A guerra travada pelos Estados Unidos e por Israel contra o Irã desde o fim de fevereiro não provoca apenas destruição e perdas humanas. O conflito também tem impacto econômico. Segundo o portal que monitora os gastos da guerra em tempo real, o custo total já passa de US$ 11 bilhões. Com base em estimativas do Pentágono, o conflito pode chegar a US$ 1 bilhão por dia, cerca de US$ 41 milhões por hora, ou mais de US$ 11 mil por segundo.

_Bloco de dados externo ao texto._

(** X13.  On a cache that holds point moments (the second moments are the
    squares of the first ones, the covariance of the subspace is zero) and
    a symmetric Hessian for item [i], the value of [_quad_approx] for this
    item is the second-order expansion of the likelihood around [opt_i],
    taken at [m + h_i W]. *)
Theorem Full__quad_approx_taylor
    (self : GeneralizedSubspaceModel N P pk full) (c : lp_cache N P pk full)
    (i : 'I_N) :
  let Hess : 'I_N -> 'M[F]_D := c_hessians c in
  let delta := row i (c_opt c) - c_m c - row i (c_H c *m c_W c) in
  (Hess i)^T = Hess i ->
  c_mm c = mxvec ((c_m c)^T *m c_m c) ->
  row i (c_HH c) = mxvec ((row i (c_H c))^T *m row i (c_H c)) ->
  row i (c_WHW c) = mxvec (c_W c *m Hess i *m (c_W c)^T) ->
  (Full__quad_approx self c).1 0 i
  = llh (llh_func self) (c_opt c) (c_stats c) (c_counts c) 0 i
    + half F * form (Hess i) delta delta.
Proof.
move=> Hess delta sym emm eHH eWHW.
rewrite /Full__quad_approx /quad_value /= -/Hess.
set x := row i (c_opt c); set z := row i (c_H c *m c_W c) in delta *.
have t1 : sum_last (emul (c_HH c) (c_WHW c)) 0 i = form (Hess i) z z.
  rewrite sum_last_emul eHH eWHW mxvec_dotmul /form /z row_mul.
  by rewrite trmx_mul !mulmxA.
have t2 : sum_last (mul_line (flatten_items Hess) (c_mm c)) 0 i
          = form (Hess i) (c_m c) (c_m c).
  by rewrite sum_last_mul_line row_flatten_items emm form_flat.
have t3 : sum_last (emul (flatten_items Hess)
            (flatten_items (fun i => \matrix_(a, b)
                                       (c_opt c i a * c_opt c i b)))) 0 i
          = form (Hess i) x x.
  by rewrite sum_last_emul row_flatten_items row_outer_flat form_flat.
set Hm : 'M[F]_(N, D) := \matrix_(i, j) \sum_k (Hess i j k * c_m c 0 k).
have t4 : sum_last (emul (c_H c *m c_W c) Hm) 0 i = form (Hess i) z (c_m c).
  by rewrite sum_last_emul row_vector_products trmxK /form mulmxA.
have t5 : sum_last (emul (c_opt c) Hm) 0 i = form (Hess i) x (c_m c).
  by rewrite sum_last_emul row_vector_products trmxK /form mulmxA.
have t6 : sum_last (emul (bmul_sum Hess (c_opt c)) (c_H c *m c_W c)) 0 i
          = form (Hess i) z x.
  by rewrite sum_last_emul dot_comm row_bmul_sum trmxK /form mulmxA.
rewrite !(entryD, entryN, entryZ) t1 t2 t3 t4 t5 t6 /delta !(formBl, formBr).
rewrite (form_sym (c_m c) x sym) (form_sym x z sym) (form_sym (c_m c) z sym).
by ring.
Qed.


(** *** The value of the forward pass across the modes *)

Lemma sum_flat_diag (A B : 'M[F]_D) (d : 'rV[F]_D) :
  (forall a b, A a b = if a == b then d 0 a else 0) ->
  \sum_x (mxvec A 0 x * mxvec B 0 x) = \sum_a (d 0 a * B a a).
Proof.
move=> eA.
transitivity (\sum_a \sum_b (mxvec A 0 (mxvec_index a b)
                             * mxvec B 0 (mxvec_index a b))).
  rewrite pair_bigA (reindex _ (curry_mxvec_bij _ _)) /=.
  by apply: eq_bigr => [[a b]].
apply: eq_bigr => a _; rewrite (bigD1 a) //= !mxvecE eA eqxx.
rewrite big1 ?addr0 // => b /negPf nba.
by rewrite !mxvecE eA eq_sym nba mul0r.
Qed.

“Isso é uma loucura. Eu já nem sei mais como fazer para sobreviver. Estamos no país que deveria ser o sonho americano, mas estamos vivendo essa situação. Você vai ao supermercado e com US$ 100 dólares praticamente não compra nada. É muito preocupante”, reclama uma moradora.
Para muitos moradores, o aumento dos custos da energia tem efeito direto sobre o preço de outros produtos.

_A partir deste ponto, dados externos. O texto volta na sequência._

(** A freed slot needs 65535 further creations before its last handle is
    issued again. *)
Lemma run_stale ops t h k :
  inv t -> handle_ok h -> generation h <> 0 -> Forall op_ok ops ->
  0 <= k -> k + creates ops <= 65534 ->
  (exists p, t !! Z.to_nat (slot h) = Some p /\
     exists j, 0 <= j <= k /\ pgeneration p = (generation h - 1 + j) mod 65535 + 1 /\
               (used p = true -> 0 < j)) ->
  abs (run t ops).1 h = None.
Proof.
  intros Hinv Hh Hg Hops. revert t k Hinv.
  assert (1 <= generation h <= 65535) by (destruct Hh; word).
  induction Hops as [|o ops Ho Hops IH]; intros t k Hinv Hk Hc (p & Hp & j & Hj & Hgen & Hused); simpl.
  - apply eq_None_not_Some. intros [ap (_ & q & Hq & Hu & Hgq & _)%abs_Some]; [|done].
    simplify_eq. specialize (Hused Hu). rw Hgq in Hgen.
    unfold creates in Hc. simpl in Hc. word.
  - destruct (step t o) as [t1 r] eqn:Hs, (run t1 ops) as [t2 rs] eqn:Hr. simpl.
    replace t2 with (run t1 ops).1 by by rw Hr.
    destruct (step_slot t o _ p Hinv Ho Hp) as (p' & Hp' & Hstep). rw Hs /= in Hp'.
    apply step_refines in Hs as [Hinv1 _]; [|done..].
    rw creates_cons in Hc.
    destruct Hstep as [[Hg' Hu']|(-> & Hu & Hg')].
    + apply (IH t1 k); [done..|case_decide; lia|].
      exists p'. split; [done|]. exists j. rw Hg'. auto.
    + case_decide; [|done].
      apply (IH t1 (k + 1)); [done|lia|lia|].
      exists p'. split; [done|]. exists (j + 1). rw Hg' Hgen. split; [lia|].
      split; [apply next_generation_iter; lia|lia].
Qed.

Lemma release_last t h e ap :
  inv t -> abs t h = Some ap -> a_readers ap + a_writers ap = 1 -> a_refs ap e = 1 ->
  exists p, (release t h e).1 !! Z.to_nat (slot h) = Some p /\
    used p = false /\ pgeneration p = generation h.
Proof.
  intros Hinv (Hh & p & Hi & Hu & Hg & ->)%abs_Some Hsum Hr; [|done].
  assert (Hf : find t h = Some (Z.to_nat (slot h))) by (apply find_Some; eauto).
  unfold release. rw Hf (list_lookup_total_correct _ _ _ Hi).
  assert (refs p e = 1) as -> by by destruct e.
  rw /= (_ : (readers _ =? 0) && (writers _ =? 0) = true) /=.
  { destruct e; simpl in *; lia. }
  rw list_lookup_insert_eq; [by eapply lookup_lt_Some|]. eexists. split_and!; [done..|].
  by destruct e.
Qed.

(** C6: Every sequence of pipe operations on a fresh table is an execution of
    the abstract specification in which each live handle owns a byte stream
    with its reader and writer counts; the table invariant holds throughout. *)
Theorem pipe_table_refines ops t' rs :
  Forall op_ok ops -> run initial ops = (t', rs) ->
  inv t' /\ (forall h, abs initial h = None) /\ spec_run (abs initial) ops rs (abs t').
Proof.
  intros Hops Hrun. destruct (run_refines ops initial t' rs pipe_initial_inv Hops Hrun).
  split_and!; [done|apply abs_initial|done].
Qed.

(** Dropping the last reference of a pipe kills its handle: no later
    sequence of operations with fewer than 65535 creations makes the stale
    handle designate a pipe again, whatever the slot is reused for. *)
Theorem pipe_stale_handle t h e ap ops :
  inv t -> abs t h = Some ap -> a_readers ap + a_writers ap = 1 -> a_refs ap e = 1 ->
  Forall op_ok ops -> creates ops <= 65534 ->
  abs (run (release t h e).1 ops).1 h = None.
Proof.
  intros Hinv Habs Hsum Hr Hops Hc. pose proof Habs as (Hh & q & Hq & Huq & Hgq & _)%abs_Some; [|done].
  pose proof (ok_used q (inv_pipes t Hinv _ q Hq) Huq) as [Hg0 _].
  destruct (release_last t h e ap) as (p & Hp & Hu & Hg); [done..|].
  destruct (release t h e) as [t1 r] eqn:Hrel.
  apply release_refines in Hrel as [Hinv1 _]; [|done..].
  apply (run_stale ops t1 h 0); [done..|congruence|done|lia|lia|].
  exists p. split; [done|]. exists 0. destruct Hh as [Hh _]. split; [lia|]. split; [word|congruence].
Qed.

(** A write of at most [AtomicCapacity] bytes is atomic: either it stores
    all its bytes behind those already queued or it stores none. *)
Theorem pipe_write_atomic t h input t' r :
  inv t -> handle_ok h -> Z.of_nat (length input) <= AtomicCapacity ->
  write t h input (Z.of_nat (length input)) = (t', r) ->
  (io_status r = success /\ io_size r = Z.of_nat (length input) /\
   exists ap ap', abs t h = Some ap /\ abs t' h = Some ap' /\ a_queue ap' = a_queue ap ++ input) \/
  (io_status r <> success /\ io_size r = 0 /\ forall h', abs t' h' = abs t h').
Proof.
  intros Hinv Hh Hlen Hw. pose proof (bq_capacity_pos (capacity := BufferCapacity)).
  apply write_refines in Hw as [_ Hs]; [|done|done|lia].
  inversion Hs as [| |A' o h0 ap Ht Ha Hall Ho Hr|A' o h0 Ht Ha Hall Ho Hr];
    simpl in *; simplify_eq; last by right.
  pose proof (Hall h0) as Hsame. rw decide_True // in Hsame.
  assert (Hid : forall r0, spec_write ap input = (Some ap, r0) ->
    forall h', abs t' h' = abs t h').
  { intros r0 E h'. rw Hall E /=. case_decide; [by subst|done]. }
  unfold spec_write in *. repeat case_decide; simpl in *; simplify_eq; try by right; eauto.
  - left. split_and!; [done|done|]. exists ap, ap. split_and!; [done..|].
    destruct input; [by rw app_nil_r|done].
  - left. split_and!; [done|simpl; lia|]. eexists _, _. split_and!; [done..|].
    simpl. rw take_ge //. lia.
Qed.
End table.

“Tudo continua subindo. A gasolina ou o petróleo acabam sendo a base para o aumento de praticamente todos os outros produtos”, diz Rafael Hidalgo, morador de Nova York.

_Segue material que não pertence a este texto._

(* ===== verification/Process.v ===== *)
(** * [include/mikos/process/model.hpp]: the process table

    [ProcessTable] models [ProcessTable<Capacity>]; a [ProcessRecord*] is the
    index of its slot, so writes through two pointers that alias hit the same
    record. *)

From S2P Require Import Prelude Signal.
Local Open Scope Z_scope.

Module Process.

Definition invalid_pid := 0.

Record ProcessLineage := mkLineage { l_pid : Z; l_parent_pid : Z }.

Definition fork_lineage (parent : ProcessLineage) (child_pid : Z) : ProcessLineage :=
  mkLineage child_pid (l_pid parent).

Definition connection_wait_can_yield_to_uart (nested_depth : Z) : bool := nested_depth =? 0.

Definition pty_child_can_park (child_already_parked parent_active slave_endpoint : bool) : bool :=
  negb child_already_parked && parent_active && slave_endpoint.

Definition pty_child_can_resume (child_parked : bool) (current_pid child_parent_pid : Z)
    (parent_active slave_readable wait_interrupted : bool) (relay_service_pid : Z) : bool :=
  let correct_resumer :=
    (current_pid =? child_parent_pid) ||
    (negb (relay_service_pid =? invalid_pid) && (current_pid =? relay_service_pid)) in
  child_parked && correct_resumer && negb parent_active && (slave_readable || wait_interrupted).

Inductive ProcessState := free | runnable | running | waiting | vfork_wait | stopped | zombie.

Inductive ProcessStatus :=
  success | no_process | no_child | would_block | no_space | invalid_argument | permission_denied.

Inductive WaitKind := wait_any | wait_pid | wait_process_group.

Record WaitSelector := mkSelector { kind : WaitKind; value : Z }.

#[global] Instance process_state_eq_dec : EqDecision ProcessState.
Proof. solve_decision. Defined.
#[global] Instance process_status_eq_dec : EqDecision ProcessStatus.
Proof. solve_decision. Defined.

Record ProcessRecord := mkProcess {
  state : ProcessState;
  pid : Z;
  parent : Z;
  process_group : Z;
  session : Z;
  exit_status : Z;
  vfork_parent : Z;
  executed : bool;
  address_space : bool;
  signals : Signal.SignalState;
}.
#[global] Instance process_eta : Eta ProcessRecord := fun r =>
  mkProcess (state r) (pid r) (parent r) (process_group r) (session r) (exit_status r)
    (vfork_parent r) (executed r) (address_space r) (signals r).

(** [ProcessRecord{}]. *)
Definition record_default : ProcessRecord :=
  mkProcess free 0 0 0 0 0 0 false false Signal.initial.
#[global] Instance process_inhabited : Inhabited ProcessRecord := populate record_default.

Os preços da gasolina continuam em alta nos Estados Unidos. A média nacional está em cerca de US$ 3,56 por galão. Em Nova York, o valor se aproxima de US$ 4 dólares por galão. Já na costa oeste do país, em alguns estados, o preço chega perto de US$ 7 dólares. Nos supermercados, os alimentos também ficaram mais caros. Em alguns casos, dois abacates podem custar cerca de US$ 5 dólares.
“O preço vai depender muito de quanto tempo esse conflito vai durar. Não temos um problema de produção ou de abastecimento de petróleo. O que existe é um problema de transporte, porque o Estreito de Ormuz foi fechado. Por ali passa cerca de 20% da produção mundial de petróleo”, explica o analista econômico Isaac Cohen.
Especialistas dizem que a instabilidade nas rotas de transporte do petróleo pode continuar pressionando os preços enquanto durar o conflito. Sem previsão de término da guerra, muitos americanos demonstram preocupação com os impactos prolongados do conflito na economia e no custo de vida.